Stored items
........
(* ===== verification/Print.v ===== *)
(** * The commands header, headers and delta ([src/src/cli.rs], [cmd_print])

    They print a delta's headers and, for [delta], its instructions, to
    standard output.  The text is the bytes the [print!] and [println!] calls
    write, with the formatting they use written out; an error ends the command
    with code 1 and what was printed before it.  What is printed of a delta the
    encoders made is in [Listing.v]. *)

From stdpp Require Import base numbers list option strings gmap.
From Stdlib Require Import ZArith Lia.
From S2P Require Import Prelude Varint AddrCache CodeTable Header Source Secondary WindowDecoder.
From S2P Require Import Files FileIo CliOptions CliCommands.

Local Open Scope Z_scope.
Local Open Scope rust_scope.

(** ** Formatting *)

Definition text (s : string) : bytes :=
  map (fun a => Z.of_N (Ascii.N_of_ascii a)) (String.list_ascii_of_string s).

Definition newline : bytes := [10].

(** [{}] of an integer of at most 64 bits. *)
Fixpoint dec_loop (fuel : nat) (n : Z) (acc : bytes) : bytes :=
  match fuel with
  | O => acc
  | S fuel =>
      let acc := 48 + n mod 10 :: acc in
      if n <? 10 then acc else dec_loop fuel (n / 10) acc
  end.

Definition dec (n : Z) : bytes := dec_loop 20 n [].

(** [{:06}], [{:6}] and [{:<6}]. *)
Definition zero_pad (n : nat) (s : bytes) : bytes := replicate (n - length s) 48 ++ s.
Definition pad_left (n : nat) (s : bytes) : bytes := replicate (n - length s) 32 ++ s.
Definition pad_right (n : nat) (s : bytes) : bytes := s ++ replicate (n - length s) 32.

(** [{:08X}] of a [u32]. *)
Definition hex_digit (d : Z) : Z := if d <? 10 then 48 + d else 55 + d.
Definition hex8 (n : Z) : bytes :=
  map (fun k => hex_digit (Z.land (Z.shiftr n k) 15)) [28; 24; 20; 16; 12; 8; 4; 0].

(** [String::from_utf8_lossy]: how many bytes at the front are one character,
    or the longest prefix of one, which is replaced by U+FFFD. *)
Definition cont (l : bytes) (i : nat) (lo hi : Z) : bool :=
  match l !! i with Some b => (lo <=? b) && (b <=? hi) | None => false end.

Definition utf8_step (b : Z) (l : bytes) : bool * nat :=
  let tail := 0x80 in
  if b <? 0x80 then (true, 1%nat)
  else if (0xC2 <=? b) && (b <=? 0xDF) then
    if cont l 0 tail 0xBF then (true, 2%nat) else (false, 1%nat)
  else if (0xE0 <=? b) && (b <=? 0xEF) then
    let lo := if b =? 0xE0 then 0xA0 else 0x80 in
    let hi := if b =? 0xED then 0x9F else 0xBF in
    if negb (cont l 0 lo hi) then (false, 1%nat)
    else if negb (cont l 1 tail 0xBF) then (false, 2%nat)
    else (true, 3%nat)
  else if (0xF0 <=? b) && (b <=? 0xF4) then
    let lo := if b =? 0xF0 then 0x90 else 0x80 in
    let hi := if b =? 0xF4 then 0x8F else 0xBF in
    if negb (cont l 0 lo hi) then (false, 1%nat)
    else if negb (cont l 1 tail 0xBF) then (false, 2%nat)
    else if negb (cont l 2 tail 0xBF) then (false, 3%nat)
    else (true, 4%nat)
  else (false, 1%nat).

Fixpoint utf8_lossy (fuel : nat) (l : bytes) : bytes :=
  match fuel, l with
  | S fuel, b :: rest =>
      let '(valid, n) := utf8_step b rest in
      (if valid then take n l else [0xEF; 0xBF; 0xBD]) ++ utf8_lossy fuel (drop n l)
  | _, _ => []
  end.

(** ** The file header *)

Local Open Scope string_scope.

Definition header_size (h : FileHeader.t) : Z :=
  let hdr_size := 5 in
  let hdr_size := if has (FileHeader.hdr_ind h) VCD_SECONDARY then hdr_size + 1 else hdr_size in
  if has (FileHeader.hdr_ind h) VCD_APPHEADER then
    match FileHeader.app_header h with
    | Some data => hdr_size + (sizeof_u64 (lenZ data) + lenZ data)
    | None => hdr_size + 1
    end
  else hdr_size.

(** The names of the flags that are set, or [none]. *)
Definition flags (ind : Z) (names : list (Z * string)) : bytes :=
  concat (map (fun '(f, name) => if has ind f then text name else []) names).

Definition flags_or_none (ind : Z) (names : list (Z * string)) : bytes :=
  if existsb (fun '(f, _) => has ind f) names then flags ind names else text "none".

Definition secondary_line (id : option Z) : bytes :=
  let name s := (text "VCDIFF secondary compressor:  " ++ text s ++ newline)%list in
  match id with
  | None => name "none"
  | Some id =>
      if (id =? VCD_LZMA_ID)%Z then name "lzma"
      else if (id =? VCD_DJW_ID)%Z then name "djw"
      else if (id =? VCD_FGK_ID)%Z then name "fgk"
      else if (id =? 3)%Z then name "zlib"
      else (text "VCDIFF secondary compressor:  unknown (id=" ++ dec id ++ text ")" ++ newline)%list
  end.

Definition app_header_line (h : FileHeader.t) : bytes :=
  if has (FileHeader.hdr_ind h) VCD_APPHEADER then
    match FileHeader.app_header h with
    | Some ((_ :: _) as data) =>
        (text "VCDIFF application header:    " ++ utf8_lossy (length data) data ++ newline)%list
    | _ => []
    end
  else [].

Definition print_file_header (h : FileHeader.t) : bytes :=
  (text "VCDIFF version:               0" ++ newline ++
   text "VCDIFF header size:           " ++ dec (header_size h) ++ newline ++
   text "VCDIFF header indicator:      " ++
   flags_or_none (FileHeader.hdr_ind h)
     [(VCD_SECONDARY, "VCD_SECONDARY "); (VCD_CODETABLE, "VCD_CODETABLE ");
      (VCD_APPHEADER, "VCD_APPHEADER ")] ++ newline ++
   secondary_line (FileHeader.secondary_id h) ++ app_header_line h)%list.

(** ** A window's header *)

Definition field (name : string) (value : bytes) : bytes := (text name ++ value ++ newline)%list.

Definition print_window_header (window_num target_offset : Z) (wh : WindowHeader.t) : bytes :=
  ((if (0 <? window_num)%Z then newline else []) ++
   field "VCDIFF window number:         " (dec window_num) ++
   field "VCDIFF window indicator:      "
     (flags_or_none (WindowHeader.win_ind wh)
        [(VCD_SOURCE, "VCD_SOURCE "); (VCD_TARGET, "VCD_TARGET "); (VCD_ADLER32, "VCD_ADLER32 ")]) ++
   match WindowHeader.adler32 wh with
   | Some cksum => field "VCDIFF adler32 checksum:      " (hex8 cksum)
   | None => []
   end ++
   (if negb (WindowHeader.del_ind wh =? 0)%Z then
      field "VCDIFF delta indicator:       "
        (flags (WindowHeader.del_ind wh)
           [(VCD_DATACOMP, "VCD_DATACOMP "); (VCD_INSTCOMP, "VCD_INSTCOMP ");
            (VCD_ADDRCOMP, "VCD_ADDRCOMP ")])
    else []) ++
   (if (0 <? target_offset)%Z then field "VCDIFF window at offset:      " (dec target_offset) else []) ++
   (if WindowHeader.has_source wh || WindowHeader.has_target wh then
      field "VCDIFF copy window length:    " (dec (WindowHeader.copy_window_len wh)) ++
      field "VCDIFF copy window offset:    " (dec (WindowHeader.copy_window_offset wh))
    else []) ++
   field "VCDIFF delta encoding length: " (dec (WindowHeader.enc_len wh)) ++
   field "VCDIFF target window length:  " (dec (WindowHeader.target_window_len wh)) ++
   field "VCDIFF data section length:   " (dec (WindowHeader.data_len wh)) ++
   field "VCDIFF inst section length:   " (dec (WindowHeader.inst_len wh)) ++
   field "VCDIFF addr section length:   " (dec (WindowHeader.addr_len wh)))%list.

(** ** A window's instructions *)

(** [return 1] with what was printed. *)
Definition exit_printed {E A} (printed : bytes) (m : result E A) : result bytes A :=
  map_err (fun _ => printed) m.

Section Print.
Context {B : Build} `{Codecs}.

Definition print_inst (wh : WindowHeader.t) (copy_window_len offset : Z) (inst : Instruction)
    : result bytes bytes :=
  let line kind rest :=
    (text "  " ++ zero_pad 6 (dec offset) ++ text "     " ++ text kind ++ text "  " ++ rest ++ newline)%list in
  match inst with
  | Add len => Ok (line "ADD" (pad_left 6 (dec len)))
  | Copy len addr _ =>
      let* addr_str :=
        if (copy_window_len <=? addr)%Z then Ok (text "T@" ++ pad_right 6 (dec (addr - copy_window_len)))%list
        else
          let* a := add_w 64 (WindowHeader.copy_window_offset wh) addr in
          Ok (text "S@" ++ pad_right 6 (dec a))%list in
      Ok (line "CPY" (pad_left 6 (dec len) ++ text " " ++ addr_str)%list)
  | Run len => Ok (line "RUN" (pad_left 6 (dec len)))
  end.

Definition inst_size (inst : Instruction) : Z :=
  match inst with Add len => len | Copy len _ _ => len | Run len => len end.

(** [for result in iter]: an opcode has at most two halves. *)
Fixpoint print_insts (fuel : nat) (wh : WindowHeader.t) (copy_window_len : Z)
    (iter : InstructionIterator.t) (offset : Z) (printed : bytes) : result bytes bytes :=
  match fuel with
  | O => Diverge
  | S fuel =>
      let* o := exit_printed printed
        (InstructionIterator.next (S (S (2 * length (InstructionIterator.inst_data iter)))) iter) in
      match o with
      | None => Ok printed
      | Some (inst, iter) =>
          let* line := print_inst wh copy_window_len offset inst in
          let* offset := add_w 64 offset (inst_size inst) in
          print_insts fuel wh copy_window_len iter offset (printed ++ line)%list
      end
  end.

Definition print_delta (secondary_id : option Z) (wh : WindowHeader.t) (target_offset : Z)
    (reader printed : bytes) : result bytes (bytes * bytes) :=
  let* _ := alloc (WindowHeader.data_len wh) in
  let* _ := alloc (WindowHeader.inst_len wh) in
  let* _ := alloc (WindowHeader.addr_len wh) in
  let* (data_buf, reader) := exit_printed printed (read_exact (WindowHeader.data_len wh) reader) in
  let* (inst_buf, reader) := exit_printed printed (read_exact (WindowHeader.inst_len wh) reader) in
  let* (addr_buf, reader) := exit_printed printed (read_exact (WindowHeader.addr_len wh) reader) in
  let* (inst_ref, addr_ref) :=
    if negb (WindowHeader.del_ind wh =? 0)%Z then
      let* (_, i, a) := exit_printed printed
        (decompress_sections data_buf inst_buf addr_buf (WindowHeader.del_ind wh) secondary_id) in
      Ok (i, a)
    else Ok (inst_buf, addr_buf) in
  let printed :=
    (printed ++ text "  Offset Code Type1 Size1  @Addr1 + Type2 Size2 @Addr2" ++ newline)%list in
  let copy_window_len :=
    if WindowHeader.has_source wh || WindowHeader.has_target wh
    then WindowHeader.copy_window_len wh else 0%Z in
  let iter := InstructionIterator.new inst_ref addr_ref copy_window_len in
  let* printed := print_insts (S (2 * length inst_ref)) wh copy_window_len iter target_offset printed in
  Ok (reader, printed).

(** ** Skipping the sections *)

Fixpoint skip_loop (fuel : nat) (remaining buf_len : Z) (reader printed : bytes) : result bytes bytes :=
  match fuel with
  | O => Diverge
  | S fuel =>
      if (0 <? remaining)%Z then
        let to_read := Z.min remaining buf_len in
        let* (_, reader) := exit_printed printed (read_exact to_read reader) in
        let* remaining := sub_w 64 remaining to_read in
        skip_loop fuel remaining buf_len reader printed
      else Ok reader
  end.

Definition skip_sections (wh : WindowHeader.t) (reader printed : bytes) : result bytes bytes :=
  let* t := add_w 64 (WindowHeader.data_len wh) (WindowHeader.inst_len wh) in
  let* section_total := add_w 64 t (WindowHeader.addr_len wh) in
  skip_loop (S (length reader)) section_total (Z.min section_total BUF_SIZE) reader printed.

(** ** The command *)

Fixpoint print_loop (fuel : nat) (command : Command) (secondary_id : option Z)
    (window_num target_offset : Z) (reader printed : bytes) : result bytes bytes :=
  match fuel with
  | O => Diverge
  | S fuel =>
      let* (owh, reader) := exit_printed printed (WindowHeader.decode reader) in
      match owh with
      | None => Ok printed
      | Some wh =>
          let printed := (printed ++ print_window_header window_num target_offset wh)%list in
          let* (reader, printed) :=
            if bool_decide (command = PrintDelta)
            then print_delta secondary_id wh target_offset reader printed
            else let* reader := skip_sections wh reader printed in Ok (reader, printed) in
          let* target_offset := add_w 64 target_offset (WindowHeader.target_window_len wh) in
          let* window_num := add_w 64 window_num 1 in
          if bool_decide (command = PrintHdr) then Ok printed
          else print_loop fuel command secondary_id window_num target_offset reader printed
      end
  end.

Definition print_file (command : Command) (reader : bytes) : result bytes bytes :=
  let* (file_hdr, reader) := exit_printed [] (FileHeader.decode reader) in
  print_loop (S (length reader)) command (FileHeader.secondary_id file_hdr) 0 0 reader
    (print_file_header file_hdr).

Definition cmd_print `{Os} (opts : Options.t) (w : World) : result World World :=
  match Options.input_file opts with
  | None => Err w
  | Some input_file =>
      let* f := exit_1 w (file_open w input_file) in
      let* printed := map_err (write_stdout w) (print_file (Options.command opts) (file_bytes w f)) in
      Ok (write_stdout w printed)
  end.
End Print.

(** ** The layout of the headers *)

Definition lines (l : list string) : bytes := concat (map (fun s => (text s ++ newline)%list) l).

Example file_header_layout :
  print_file_header (FileHeader.mk (Z.lor VCD_SECONDARY VCD_APPHEADER) (Some VCD_LZMA_ID) (Some (text "a.tar")))
  = lines ["VCDIFF version:               0"; "VCDIFF header size:           12";
           "VCDIFF header indicator:      VCD_SECONDARY VCD_APPHEADER ";
           "VCDIFF secondary compressor:  lzma"; "VCDIFF application header:    a.tar"].
Proof. vm_compute. reflexivity. Qed.

Example window_header_layout :
  print_window_header 1 96
    (WindowHeader.mk (Z.lor VCD_SOURCE VCD_ADLER32) 40 7 29 32 VCD_INSTCOMP 10 9 8 (Some 0x00abcdef))
  = lines [""; "VCDIFF window number:         1"; "VCDIFF window indicator:      VCD_SOURCE VCD_ADLER32 ";
           "VCDIFF adler32 checksum:      00ABCDEF"; "VCDIFF delta indicator:       VCD_INSTCOMP ";
           "VCDIFF window at offset:      96"; "VCDIFF copy window length:    40";
           "VCDIFF copy window offset:    7"; "VCDIFF delta encoding length: 29";
           "VCDIFF target window length:  32"; "VCDIFF data section length:   10";
           "VCDIFF inst section length:   9"; "VCDIFF addr section length:   8"].
Proof. vm_compute. reflexivity. Qed.

Example instructions_layout :
  let B := {| debug_build := true |} in
  let wh := WindowHeader.mk VCD_SOURCE 40 7 29 32 0 10 9 8 None in
  map (print_inst wh 40 96) [Add 5; Copy 4 3 0; Copy 12 50 0; Run 1000]
  = [Ok (lines ["  000096     ADD       5"]); Ok (lines ["  000096     CPY       4 S@10    "]);
     Ok (lines ["  000096     CPY      12 T@10    "]); Ok (lines ["  000096     RUN    1000"])].
Proof. vm_compute. reflexivity. Qed.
........
TASK TO COMPLETE> Copy the lines above that hold the word "kind".

WRITTEN ANSWER>
  let line kind rest :=
    (text "  " ++ zero_pad 6 (dec offset) ++ text "     " ++ text kind ++ text "  " ++ rest ++ newline)%list in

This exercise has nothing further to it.